Senate Bill 478 (S-2) would amend the General Property Tax Act to provide that, after December 31, 2006, manufactured housing located on nonexempt real property and not subject to the specific tax proposed by House Bill 4880 (S-3), would have to be assessed as real property to the owner of the home, for the purposes of Section 2 (which describes land and buildings included in real property, for the purpose of taxation).

House Bill 4880 (S-3) would create the "Manufactured Housing Specific Tax Act" to levy a new tax on qualified manufactured housing property beginning at a monthly rate of $4 on single-section manufactured homes and $4.50 on multisection homes in 2007, and increasing annually until it reached $14 for multisection homes in 2013 and $12 for single-section homes in 2014. The bill also would repeal the existing $3-per-month specific tax on manufactured housing.


House Bill 5844 (H-2) would amend the Income Tax Act to include the proposed manufactured housing specific tax in the calculation of the homestead property tax credit.

Senate Bill 478 (S-2) and House Bill 5844 (H-2) are tie-barred to House Bill 4880. Senate Bill 478 (S-2)

Under the General Property Tax Act, a mobile home on real property that is not exempt from the tax and is not subject to the specific tax on trailer coaches is assessed as part of the real property upon which the mobile home is located. Under the bill, a mobile home that would not be subject to the specific tax on manufactured housing in House Bill 4880 (S-3) after December 31, 2006, and was located on real property not exempt from the collection of taxes under the Act, whether or not permanently affixed to that real property, would be considered real property and would be assessed as part of the real property upon which the mobile home was located.

House Bill 4880 (S-3)

Tax Rate



Under the bill, beginning December January 1, 2007, each licensee would have to collect and remit the State specific tax levied under the proposed Act, which would be a tax upon the owner or occupant of qualified manufactured housing property. The monthly rate of the State specific tax levied in each year on a manufactured home would be as follows, depending on whether the home was single-section or multisection:

Year Single-Section Multisection
2007 $4.00 $4.50
2008 5.00 6.00
2009 6.00 7.50
2010 7.00 9.00
2011 8.00 10.50
2012 9.00 12.00
2013 10.00 14.00
2014* 12.00 14.00
*And each subsequent year

Qualified manufactured housing property with a fair market value of $5,000 or less would be exempt from paying the specific tax.

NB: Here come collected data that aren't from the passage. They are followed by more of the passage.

(** Distinct topics whose json keys are distinct give distinct keys
    to the valid entries. *)
Lemma entry_keys_nodup (l : list (string * option Topic)) :
  NoDup l.*1 ->
  (forall tp1 tp2 t1 t2, (tp1, Some t1) ∈ l -> (tp2, Some t2) ∈ l -> json_key t1 = json_key t2 -> tp1 = tp2) ->
  NoDup (omap (entry_value parse_json) l).*1.
Proof.
  induction l as [|[tp o] l IH]; intros Hnd Hinj; [constructor|].
  cbn [fmap list_fmap fst] in Hnd. apply NoDup_cons in Hnd as [Hnin Hnd].
  assert (IH' : NoDup (omap (entry_value parse_json) l).*1).
  { apply IH; [done|]. intros tp1 tp2 t1 t2 H1 H2. apply Hinj; set_solver. }
  cbn [omap list_omap]. destruct (entry_value parse_json (tp, o)) as [[k x]|] eqn:E; [|done].
  cbn [fmap list_fmap fst]. constructor; [|done].
  intros Hin. apply list_elem_of_fmap in Hin as ([k' x'] & Hk & Hin). cbn in Hk. subst k'.
  apply list_elem_of_omap in Hin as ([tp' o'] & Hin & E').
  destruct (entry_value_some _ _ _ E) as (t & Ho & Hkt). destruct (entry_value_some _ _ _ E') as (t' & Ho' & Hkt').
  cbn in Ho, Ho'. subst o o'. assert (tp = tp') as <- by (apply (Hinj tp tp' t t'); set_solver).
  apply Hnin. apply list_elem_of_fmap. by exists (tp, Some t').
Qed.

End ReadingLemmas.

(** Distinct json keys of a concrete map, checked by a boolean test. *)
Lemma mapping_keys_inj_check (m : gmap string (option Topic)) :
  forallb (fun e1 => forallb (fun e2 =>
      match e1.2, e2.2 with
      | Some t1, Some t2 => negb (String.eqb (json_key t1) (json_key t2)) || String.eqb e1.1 e2.1
      | _, _ => true
      end) (map_to_list m)) (map_to_list m) = true ->
  forall tp1 tp2 t1 t2, m !! tp1 = Some (Some t1) -> m !! tp2 = Some (Some t2) ->
    json_key t1 = json_key t2 -> tp1 = tp2.
Proof.
  intros Hb tp1 tp2 t1 t2 H1 H2 Hk. apply elem_of_map_to_list, list_elem_of_In in H1, H2.
  rewrite forallb_forall in Hb. specialize (Hb _ H1). rewrite forallb_forall in Hb.
  specialize (Hb _ H2). cbn in Hb. rewrite Hk, String.eqb_refl in Hb. cbn in Hb.
  by apply String.eqb_eq.
Qed.

(** The event loop changes the map only at the topic received. *)
Lemma victron_on_publish_mapping_ne now topic pl d k :
  k <> topic -> topic_mapping (victron_on_publish now topic pl d) !! k = topic_mapping d !! k.
Proof.
  intros Hk. unfold victron_on_publish. destruct (String.eqb pl ""); [done|].
  destruct (str_ends_with topic _); [destruct (_ <? _)%nat|]; cbn;
    (destruct (topic_mapping d !! topic); cbn; [by rewrite lookup_insert_ne|done]).
Qed.

(** A mapped topic gets the payload and keeps its key. *)
Lemma victron_on_publish_get now topic pl d o :
  pl <> ""%string -> topic_mapping d !! topic = Some (Some o) ->
  get_topic topic (victron_on_publish now topic pl d) = Some (Topic_create_from now o pl).
Proof.
  intros Hpl Ho. unfold victron_on_publish. rewrite (proj2 (String.eqb_neq pl "") Hpl).
  destruct (str_ends_with topic _); [destruct (_ <? _)%nat|]; cbn; rewrite Ho;
    unfold get_topic; cbn; by rewrite lookup_insert_eq.
Qed.

Lemma victron_on_publish_empty now topic d : victron_on_publish now topic "" d = d.
Proof. reflexivity. Qed.

Lemma first_nonempty_repeat_empty t n : payload t = ""%string -> first_nonempty (repeat (Some t) n) = None.
Proof. intros Ht. induction n as [|n IH]; cbn; [done|]. by rewrite Ht. Qed.

(** What [read_topic] returns, in terms of the first non-empty poll. *)
Lemma read_result {A} (conv : string -> A) polls :
  match poll_loop polls None with
  | None => None
  | Some t => if String.eqb (payload t) "" then None else Some (conv (payload t))
  end = option_map conv (first_nonempty polls).
Proof.
  pose proof (poll_loop_first polls None ltac:(discriminate)) as H.
  destruct (poll_loop polls None) as [t|]; rewrite <- H; [|done].
  by destruct (String.eqb (payload t) "").
Qed.

(** ** Properties *)

(** C9: The Victron manager never reloads its configuration: in every
    state reachable from [VictronManager::new], whatever changes are
    broadcast and whatever the holder's [victron] section has become,
    the configuration is the one read at start-up, and every task it
    runs and every broker connection it opened belongs to an enabled
    entry of that start-up configuration. *)
Theorem victron_config_never_reloaded h0 h s0 s :
  vic_new h0 = ROk s0 -> star (vic_rel h) s0 s ->
  vconfig s = victron (config h0) /\
  (forall t, t ∈ vthreads s -> task_conf t ∈ victron (config h0) /\ victron_enabled (task_conf t) = true) /\
  (forall x, x ∈ vreqs s -> exists c, c ∈ victron (config h0) /\ victron_enabled c = true /\ x.1.1 = broker_host c).
Proof.
  intros Hn Hst. destruct (vic_inv_reachable h0 h s0 s Hn Hst) as (Hc & Ht & Hr).
  split_and!; [done|done|]. intros x Hx. destruct (Hr x Hx) as (c & ? & ? & ->). eauto.
Qed.

(** C18: A serial-number publish [N/<id>/system/0/Serial] with a
    non-empty payload, [<id>] without [/], sets the portal id to [<id>];
    if the topic is mapped it then holds the payload with the key it
    had, and an unmapped topic leaves the map unchanged. *)
Theorem victron_serial_sets_portal now p pl d :
  pl <> ""%string -> contains_char "/" p = false ->
  let topic := ("N/" ++ p ++ "/system/0/Serial")%string in
  let d' := victron_on_publish now topic pl d in
  portal_id d' = p /\
  (forall old, topic_mapping d !! topic = Some (Some old) ->
     get_topic topic d' = Some (Topic_create_from now old pl) /\ json_key (Topic_create_from now old pl) = json_key old) /\
  (topic_mapping d !! topic = None -> topic_mapping d' = topic_mapping d).
Proof.
  intros Hpl Hp topic d'. subst d'. unfold victron_on_publish.
  rewrite (proj2 (String.eqb_neq pl "") Hpl).
  assert (He : str_ends_with topic "/system/0/Serial" = true).
  { subst topic. rewrite <- str_app_assoc. apply str_ends_with_app. }
  rewrite He. subst topic. rewrite (split_serial_topic p Hp). cbn [List.length nth Nat.ltb Nat.leb].
  split_and!.
  - destruct (topic_mapping (set_portal p d) !! _) as [[o|]|]; reflexivity.
  - intros old Hold. cbn. rewrite Hold. unfold get_topic. cbn. by rewrite lookup_insert_eq.
  - intros Hn. cbn. by rewrite Hn.
Qed.

(** C10: A reading holds, under key [k], the [value] field [x] of the
    payload of a mapped topic exactly when some topic is mapped to a
    [Topic] whose json key is [k], [k] does not start with [_], and the
    payload parses to JSON with [value] field [x]; this holds whatever
    order the [HashMap] iterates in, provided distinct mapped topics
    have distinct json keys.  Unmapped topics, [_] keys, payloads that
    do not parse and documents without [value] contribute nothing. *)
Theorem victron_reading_values parse_json now es d k x :
  es ≡ₚ map_to_list (topic_mapping d) ->
  (forall tp1 tp2 t1 t2, topic_mapping d !! tp1 = Some (Some t1) -> topic_mapping d !! tp2 = Some (Some t2) ->
     json_key t1 = json_key t2 -> tp1 = tp2) ->
  metered_values (victron_reading parse_json now es d) !! k = Some x <->
  exists topic t v, topic_mapping d !! topic = Some (Some t) /\ json_key t = k /\
    String.prefix "_" k = false /\ parse_json (payload t) = Some v /\ json_get "value" v = Some x.
Proof.
  intros Hperm Hinj. cbn [metered_values victron_reading].
  rewrite reading_values_list_to_map, <- elem_of_list_to_map.
  2:{ rewrite <- Permutation_rev, Hperm. apply entry_keys_nodup; [apply NoDup_fst_map_to_list|].
      intros tp1 tp2 t1 t2 H1 H2. apply elem_of_map_to_list in H1, H2. eauto. }
  rewrite list_elem_of_In, <- in_rev, <- list_elem_of_In, list_elem_of_omap.
  split.
  - intros ([tp o] & Hin & He). rewrite Hperm, elem_of_map_to_list in Hin.
    destruct (entry_value_some _ _ _ _ He) as (t & Ho & _). cbn in Ho. subst o.
    apply entry_value_spec in He as (Hk & Hp & v & Hv & Hx). eauto 10.
  - intros (tp & t & v & Hm & Hk & Hp & Hv & Hx). exists (tp, Some t). split.
    + by rewrite Hperm, elem_of_map_to_list.
    + apply entry_value_spec. eauto.
Qed.

(** C31: [read_topic_*] maps the topic to an empty payload under its
    key, subscribes when the topic was not mapped, requests it on its
    [R/] twin, and returns the conversion of the first non-empty
    payload among its first 501 polls (five seconds), [None] when none
    of them has one. *)
Theorem read_topic_spec {A} (conv : string -> A) now topic key polls d :
  let '(d', rq, r) := read_topic conv now topic key polls d in
  topic_mapping d' = <[topic := Some (Topic_new_with_key now "" key)]> (topic_mapping d) /\
  rq = match topic_mapping d !! topic with None => [ReqSubscribe topic AtLeastOnce] | Some _ => [] end ++
       [ReqPublish (replace_first "N" "R" topic) AtLeastOnce false (PText "")] /\
  r = option_map conv (first_nonempty (firstn READ_POLLS polls)).
Proof.
  unfold read_topic, set_topic. cbn [fst snd]. split_and!; [done|done|].
  apply read_result.
Qed.

(** ** Examples and witnesses *)

Definition example_vc : VictronConfig :=
  {| victron_name := "gx"; victron_client_name := "energy2mqtt"; broker_host := "10.0.0.5";
     broker_port := 1883; update_interval := 10; victron_enabled := true |}.

(** The example holder after a Victron connection was added. *)
Definition example_vholder : ConfigHolder := update_config ADD (Victron [example_vc]) example_holder.

(** The manager starts with that configuration and spawns its two tasks. *)
Lemma example_vic_run :
  exists s0 s1, vic_new example_vholder = ROk s0 /\ star (vic_rel example_vholder) s0 s1 /\
    vthreads s1 = [VEventLoop example_vc; VDataTask example_vc].
Proof.
  eexists _, _. split; [reflexivity|]. split.
  - eapply star_step; [reflexivity|apply star_refl].
  - reflexivity.
Qed.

"Licensee" would be defined as the owner of a licensed mobile home park or a licensed campground. "Qualified manufactured housing property" would mean a manufactured home located in a licensed mobile home park or a licensed campground. Qualified manufactured housing property would include appurtenant structures to a manufactured home, including garages, sheds, patios, decks, porches, steps, and sidewalks.

"Multisection manufactured home" would mean a manufactured home that was constructed and transported in two or more sections. "Single-section manufactured home" would mean a manufactured home that was constructed and transported in one section.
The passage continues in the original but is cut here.